Repeat the data exactly, with every line included.

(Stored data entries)
§ §

(** The ledger rejects the claim on channel B and accepts the others. *)
Definition with_B_rejected (W : World) : World :=
  {| random_floor := random_floor W; randomBytes := randomBytes W;
     prompt_input := prompt_input W; prompt_checkbox := prompt_checkbox W;
     fetch_faucet := fetch_faucet W; api_connect := api_connect W;
     api_getAccountInfo := api_getAccountInfo W;
     api_getServerInfo := api_getServerInfo W;
     request_account_channels := request_account_channels W;
     request_subscribe := request_subscribe W;
     submitter_submit := fun _ _ ch _ =>
       if ch =? channel_id chanB then Fail (Js.mkError "Error" "tecNO_PERMISSION")
       else Ok tt;
     plugin_connect := plugin_connect W; plugin_sendMoney := plugin_sendMoney W;
     Date_now := Date_now W |}.

Definition connect_error : Js.Error := Js.mkError "NotConnectedError" "connect ETIMEDOUT".
Definition subscribe_error : Js.Error := Js.mkError "RippledError" "noNetwork".
Definition not_found_error : Js.Error := Js.mkError "RippledError" "actNotFound".

Definition opts : PluginOptions :=
  mkPluginOptions "btp+wss://name:00@client.live.example" "sSeedOfTheUser"
                  "rAccount" "wss://live.example".

Definition cfg : UplinkConfig :=
  mkUplinkConfig "parent" (plugin_path lib) "XRP" 6
                 (mkBalance "-Infinity" "20000" "5000" "10000") false false opts.

(** A ledger on which the user's account is funded well enough. *)
Definition funded_world : World :=
  with_account (Ok (mkAccountInfo "2000000" 3)) world.

(** What [configure] returns on the testnet with every default accepted. *)
Definition testnet_cfg : UplinkConfig :=
  Eval vm_compute in
    match result (configure lib world true false tt []) with
    | Normal c => c
    | _ => cfg
    end.

(** A plugin whose channels take 10 XRP, and a ledger with reserves of 10
    and 0.2 XRP on which the account owns 112 objects and holds 43.6 XRP. *)
Definition small_lib : Lib :=
  {| hmac_sha256 := hmac_sha256 lib; toString_base64 := toString_base64 lib;
     chalk_green := chalk_green lib; chalk_yellow := chalk_yellow lib;
     chalk_blue := chalk_blue lib; table := table lib; humanize := humanize lib;
     Number_of_string := Number_of_string lib;
     String_of_Number := String_of_Number lib;
     isValidSeed := isValidSeed lib; deriveKeypair := deriveKeypair lib;
     deriveAddress := deriveAddress lib; connectorList := connectorList lib;
     rippledList := rippledList lib; plugin_path := plugin_path lib;
     OUTGOING_CHANNEL_DEFAULT_AMOUNT := 10 |}.

Definition fractional_world : World :=
  {| random_floor := random_floor world; randomBytes := randomBytes world;
     prompt_input := prompt_input world; prompt_checkbox := prompt_checkbox world;
     fetch_faucet := fetch_faucet world; api_connect := api_connect world;
     api_getAccountInfo := fun _ _ _ => Ok (mkAccountInfo "43.6" 112);
     api_getServerInfo := fun _ _ => Ok (mkServerInfo (mkValidatedLedger "10" "0.2"));
     request_account_channels := request_account_channels world;
     request_subscribe := request_subscribe world;
     submitter_submit := submitter_submit world;
     plugin_connect := plugin_connect world; plugin_sendMoney := plugin_sendMoney world;
     Date_now := Date_now world |}.

(** The session used in the examples, and a ledger that rejects
    subscriptions. *)
Definition session : XrpUplink := new_XrpUplink cfg.

Definition deaf_world : World := with_subscribe (Fail subscribe_error) world.

End Sample.

(** * The rest of the module: commands, operation sequences, footprints *)

(** ** Kinds of events *)

Definition count (f : event -> bool) (tr : trace) : nat := List.length (filter f tr).

Definition is_console (e : event) : bool :=
  match e with EvConsoleLog _ | EvConsoleError _ => true | _ => false end.

(** Queries that change nothing on the ledger, and clock readings. *)
Definition is_read (e : event) : bool :=
  match e with
  | EvGetAccountInfo _ _ _ | EvGetServerInfo _ _ | EvAccountChannels _ _ _
  | EvDateNow _ => true
  | _ => false
  end.

Definition is_submit (e : event) : bool :=
  match e with EvSubmit _ _ _ _ => true | _ => false end.

Definition is_checkbox (e : event) : bool :=
  match e with EvCheckbox _ _ => true | _ => false end.

Definition is_prompt (e : event) : bool :=
  match e with EvPrompt _ _ => true | _ => false end.

Definition is_plugin (e : event) : bool :=
  match e with EvPluginConnect _ | EvPluginSendMoney _ _ => true | _ => false end.

Definition is_date_now (e : event) : bool :=
  match e with EvDateNow _ => true | _ => false end.

(** What [validateAddress] may ask of the ledger. *)
Definition is_validation (e : event) : bool :=
  match e with
  | EvConnect _ _ | EvGetAccountInfo _ _ _ | EvGetServerInfo _ _ => true
  | _ => false
  end.

Definition prompted_names (evs : list event) : list string :=
  flat_map (fun e => match e with EvPrompt name _ => [name] | _ => [] end) evs.

(** ** Predicates kept by a computation *)

(** [m] keeps [P]: if [P] holds of the receiver and the history before the
    call, it holds of them after it, however the call ended. *)
Definition preserves {T A : Type} (P : T -> trace -> Prop) (m : M T A) : Prop :=
  forall this tr, P this tr -> P (this_after (m this tr)) (trace_after (m this tr)).

(** [P] is not disturbed by appending an event of kind [kind]. *)
Definition closed_under {T : Type} (P : T -> trace -> Prop) (kind : event -> bool) : Prop :=
  forall this tr e, kind e = true -> P this tr -> P this (tr ++ [e])%list.

(** [P] does not look at the receiver. *)
Definition trace_only {T : Type} (P : T -> trace -> Prop) : Prop :=
  forall this this' tr, P this tr -> P this' tr.

(** The history grew from [tr0] by events of kind [kind] only. *)
Definition grew_by {T : Type} (kind : event -> bool) (tr0 : trace) : T -> trace -> Prop :=
  fun _ tr => exists evs, tr = (tr0 ++ evs)%list /\ forallb kind evs = true.

(** Anything but the two requests a session makes lazily. *)
Definition is_neutral (e : event) : bool := negb (is_connect e) && negb (is_subscribe e).

Definition has_api (this : XrpUplink) : bool :=
  match api this with Some _ => true | None => false end.

(** The two lazily set members of a session agree with the history: the
    ledger was connected to once if [this.api] is set and never otherwise,
    and likewise for [this.subscribed] and the subscribe request; [config]
    and [pluginOpts] are those the session was created with. *)
Definition session_inv (cfg : UplinkConfig) (tr0 : trace) (this : XrpUplink) (tr : trace)
  : Prop :=
  config this = cfg
  /\ pluginOpts this = options cfg
  /\ count is_connect tr
     = (count is_connect tr0 + if has_api this then 1 else 0)%nat
  /\ subscribe_count tr
     = (subscribe_count tr0 + if subscribed this then 1 else 0)%nat
  /\ (api this = None -> subscribed this = false).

§ §

* _Solution for this exercise_
(** The ledger rejects the claim on channel B and accepts the others. *)
Definition with_B_rejected (W : World) : World :=
  {| random_floor := random_floor W; randomBytes := randomBytes W;
     prompt_input := prompt_input W; prompt_checkbox := prompt_checkbox W;
     fetch_faucet := fetch_faucet W; api_connect := api_connect W;
     api_getAccountInfo := api_getAccountInfo W;
     api_getServerInfo := api_getServerInfo W;
     request_account_channels := request_account_channels W;
     request_subscribe := request_subscribe W;
     submitter_submit := fun _ _ ch _ =>
       if ch =? channel_id chanB then Fail (Js.mkError "Error" "tecNO_PERMISSION")
       else Ok tt;
     plugin_connect := plugin_connect W; plugin_sendMoney := plugin_sendMoney W;
     Date_now := Date_now W |}.

Definition connect_error : Js.Error := Js.mkError "NotConnectedError" "connect ETIMEDOUT".
Definition subscribe_error : Js.Error := Js.mkError "RippledError" "noNetwork".
Definition not_found_error : Js.Error := Js.mkError "RippledError" "actNotFound".

Definition opts : PluginOptions :=
  mkPluginOptions "btp+wss://name:00@client.live.example" "sSeedOfTheUser"
                  "rAccount" "wss://live.example".

Definition cfg : UplinkConfig :=
  mkUplinkConfig "parent" (plugin_path lib) "XRP" 6
                 (mkBalance "-Infinity" "20000" "5000" "10000") false false opts.

(** A ledger on which the user's account is funded well enough. *)
Definition funded_world : World :=
  with_account (Ok (mkAccountInfo "2000000" 3)) world.

(** What [configure] returns on the testnet with every default accepted. *)
Definition testnet_cfg : UplinkConfig :=
  Eval vm_compute in
    match result (configure lib world true false tt []) with
    | Normal c => c
    | _ => cfg
    end.

(** A plugin whose channels take 10 XRP, and a ledger with reserves of 10
    and 0.2 XRP on which the account owns 112 objects and holds 43.6 XRP. *)
Definition small_lib : Lib :=
  {| hmac_sha256 := hmac_sha256 lib; toString_base64 := toString_base64 lib;
     chalk_green := chalk_green lib; chalk_yellow := chalk_yellow lib;
     chalk_blue := chalk_blue lib; table := table lib; humanize := humanize lib;
     Number_of_string := Number_of_string lib;
     String_of_Number := String_of_Number lib;
     isValidSeed := isValidSeed lib; deriveKeypair := deriveKeypair lib;
     deriveAddress := deriveAddress lib; connectorList := connectorList lib;
     rippledList := rippledList lib; plugin_path := plugin_path lib;
     OUTGOING_CHANNEL_DEFAULT_AMOUNT := 10 |}.

Definition fractional_world : World :=
  {| random_floor := random_floor world; randomBytes := randomBytes world;
     prompt_input := prompt_input world; prompt_checkbox := prompt_checkbox world;
     fetch_faucet := fetch_faucet world; api_connect := api_connect world;
     api_getAccountInfo := fun _ _ _ => Ok (mkAccountInfo "43.6" 112);
     api_getServerInfo := fun _ _ => Ok (mkServerInfo (mkValidatedLedger "10" "0.2"));
     request_account_channels := request_account_channels world;
     request_subscribe := request_subscribe world;
     submitter_submit := submitter_submit world;
     plugin_connect := plugin_connect world; plugin_sendMoney := plugin_sendMoney world;
     Date_now := Date_now world |}.

(** The session used in the examples, and a ledger that rejects
    subscriptions. *)
Definition session : XrpUplink := new_XrpUplink cfg.

Definition deaf_world : World := with_subscribe (Fail subscribe_error) world.

End Sample.

(** * The rest of the module: commands, operation sequences, footprints *)

(** ** Kinds of events *)

Definition count (f : event -> bool) (tr : trace) : nat := List.length (filter f tr).

Definition is_console (e : event) : bool :=
  match e with EvConsoleLog _ | EvConsoleError _ => true | _ => false end.

(** Queries that change nothing on the ledger, and clock readings. *)
Definition is_read (e : event) : bool :=
  match e with
  | EvGetAccountInfo _ _ _ | EvGetServerInfo _ _ | EvAccountChannels _ _ _
  | EvDateNow _ => true
  | _ => false
  end.

Definition is_submit (e : event) : bool :=
  match e with EvSubmit _ _ _ _ => true | _ => false end.

Definition is_checkbox (e : event) : bool :=
  match e with EvCheckbox _ _ => true | _ => false end.

Definition is_prompt (e : event) : bool :=
  match e with EvPrompt _ _ => true | _ => false end.

Definition is_plugin (e : event) : bool :=
  match e with EvPluginConnect _ | EvPluginSendMoney _ _ => true | _ => false end.

Definition is_date_now (e : event) : bool :=
  match e with EvDateNow _ => true | _ => false end.

(** What [validateAddress] may ask of the ledger. *)
Definition is_validation (e : event) : bool :=
  match e with
  | EvConnect _ _ | EvGetAccountInfo _ _ _ | EvGetServerInfo _ _ => true
  | _ => false
  end.

Definition prompted_names (evs : list event) : list string :=
  flat_map (fun e => match e with EvPrompt name _ => [name] | _ => [] end) evs.

(** ** Predicates kept by a computation *)

(** [m] keeps [P]: if [P] holds of the receiver and the history before the
    call, it holds of them after it, however the call ended. *)
Definition preserves {T A : Type} (P : T -> trace -> Prop) (m : M T A) : Prop :=
  forall this tr, P this tr -> P (this_after (m this tr)) (trace_after (m this tr)).

(** [P] is not disturbed by appending an event of kind [kind]. *)
Definition closed_under {T : Type} (P : T -> trace -> Prop) (kind : event -> bool) : Prop :=
  forall this tr e, kind e = true -> P this tr -> P this (tr ++ [e])%list.

(** [P] does not look at the receiver. *)
Definition trace_only {T : Type} (P : T -> trace -> Prop) : Prop :=
  forall this this' tr, P this tr -> P this' tr.

(** The history grew from [tr0] by events of kind [kind] only. *)
Definition grew_by {T : Type} (kind : event -> bool) (tr0 : trace) : T -> trace -> Prop :=
  fun _ tr => exists evs, tr = (tr0 ++ evs)%list /\ forallb kind evs = true.

(** Anything but the two requests a session makes lazily. *)
Definition is_neutral (e : event) : bool := negb (is_connect e) && negb (is_subscribe e).

Definition has_api (this : XrpUplink) : bool :=
  match api this with Some _ => true | None => false end.

(** The two lazily set members of a session agree with the history: the
    ledger was connected to once if [this.api] is set and never otherwise,
    and likewise for [this.subscribed] and the subscribe request; [config]
    and [pluginOpts] are those the session was created with. *)
Definition session_inv (cfg : UplinkConfig) (tr0 : trace) (this : XrpUplink) (tr : trace)
  : Prop :=
  config this = cfg
  /\ pluginOpts this = options cfg
  /\ count is_connect tr
     = (count is_connect tr0 + if has_api this then 1 else 0)%nat
  /\ subscribe_count tr
     = (subscribe_count tr0 + if subscribed this then 1 else 0)%nat
  /\ (api this = None -> subscribed this = false).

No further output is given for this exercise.